Data Phoenix Digest - ISSUE 50

Machine Learning & Data Science Survey 2022, how to test ML models in the real world, best practices for deploying language models, neural 3D reconstruction in the wild, mask DINO, MotionCNN, CVNets, StylizedNeRF, courses, tools, and more.

Dmitry Spodarets
Dmitry Spodarets

Dear readers,

I hope you’re all doing great! So, I’d like to commemorate the 50th issue of the digest to a few things that are important to me :)


This Sunday, July 24, I’ll be running a half-marathon on The San Francisco Marathon. In this race, I am participating in a charity fundraising for the KOLO fund that helps the Ukrainian army. I invite everyone to join, to help me raise donations. You can donate any sum you want, and you can also subscribe.

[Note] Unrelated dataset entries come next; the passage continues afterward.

Lemma pools_metadata : pools_ok ServiceIP (updateProfileMetadata st statuses) pool.
Proof using Hpools. intros ipv6. by destruct (Hpools ipv6), ipv6. Qed.
Lemma plan_hosts : ∃ a b c, let leased := leased_ips (st_Leases st) in
  st1 = set_DNSIP (set_NATIPv6 (set_NATIP (updateProfileMetadata st statuses) a) b) c ∧
  reservable (pool false) leased a ∧ reservable (pool true) ({[a]} ∪ leased) b ∧ reservable (pool false) ({[b]} ∪ ({[a]} ∪ leased)) c.
Proof using Hplan Hpools.
  destruct (ensure_steps ServiceIP pool _ _ pools_metadata (pn_hosts _ _ _ _ _ Hplan)) as (a & b & c & Hst & Ha & Hb & Hc & _).
  by exists a, b, c.
Qed.
Lemma plan_leases : lease_plan st1 (leaseTargets statuses) (pl_ActiveLeases p) all.
Proof using Hplan Hpools Hu.
  apply assign_plan; [|apply (pn_leases _ _ _ _ _ Hplan)]. destruct plan_hosts as (a & b & c & -> & _). exact Hu.
Qed.
Lemma plan_pools ipv6 : ParsePrefix (pool_text ipv6 (pl_State p)) = Some (pool ipv6).
Proof using Hplan Hpools.
  rewrite (pn_state _ _ _ _ _ Hplan). destruct plan_hosts as (a & b & c & -> & _). by destruct (Hpools ipv6), ipv6.
Qed.
Lemma pools_st1 ipv6 : pool_text ipv6 st1 = pool_text ipv6 (pl_State p).
Proof using Hplan. rewrite (pn_state _ _ _ _ _ Hplan). by destruct ipv6. Qed.
Lemma plan_nat : addr.Is6 (st_NATIP (pl_State p)) = false ∧ addr.Is6 (st_NATIPv6 (pl_State p)) = true.
Proof using Hplan Hpools.
  rewrite (pn_state _ _ _ _ _ Hplan). destruct plan_hosts as (a & b & c & -> & [Ha _] & [Hb _] & _). cbn.
  rewrite <-(po_family _ _ _ (proj1 (Hpools false))), <-(po_family _ _ _ (proj1 (Hpools true))).
  split; apply Is6_BitLen; by apply Contains_BitLen.
Qed.
Lemma plan_plain : Forall lease_plain (pl_ActiveLeases p).
Proof using Hplan Hpools Hu.
  apply Forall_forall. intros l Hl. destruct (lp_pool _ _ _ _ plan_leases l Hl) as (_ & Hf & _ & (q & Hq & Hc) & _).
  split; [|done]. eapply Contains_plain; [|exact Hc]. by apply ParsePrefix_wf in Hq as [? _].
Qed.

The Data Phoenix is excited to announce the launch of our yearly survey — Machine Learning & Data Science Survey 2022 —  among those who’re engaged in Machine Learning, Computer Vision, Natural Language Processing, Data Science, and other aspects of Artificial Intelligence.

I invite all our readers to answer some questions about your expertise, skills, and toolsets. You’ll help us figure out what’s going on in the industry in 2022. Of course, we’ll share the results later!

Слава Україні!

Best regards,
Dmitry Spodarets
Chief Editor of Data Phoenix

Get practical advice from Data & Analytics Leaders from PayPal, Penguin Random House, & PartnerRe to learn about fostering an analytics-driven culture to drive better insights.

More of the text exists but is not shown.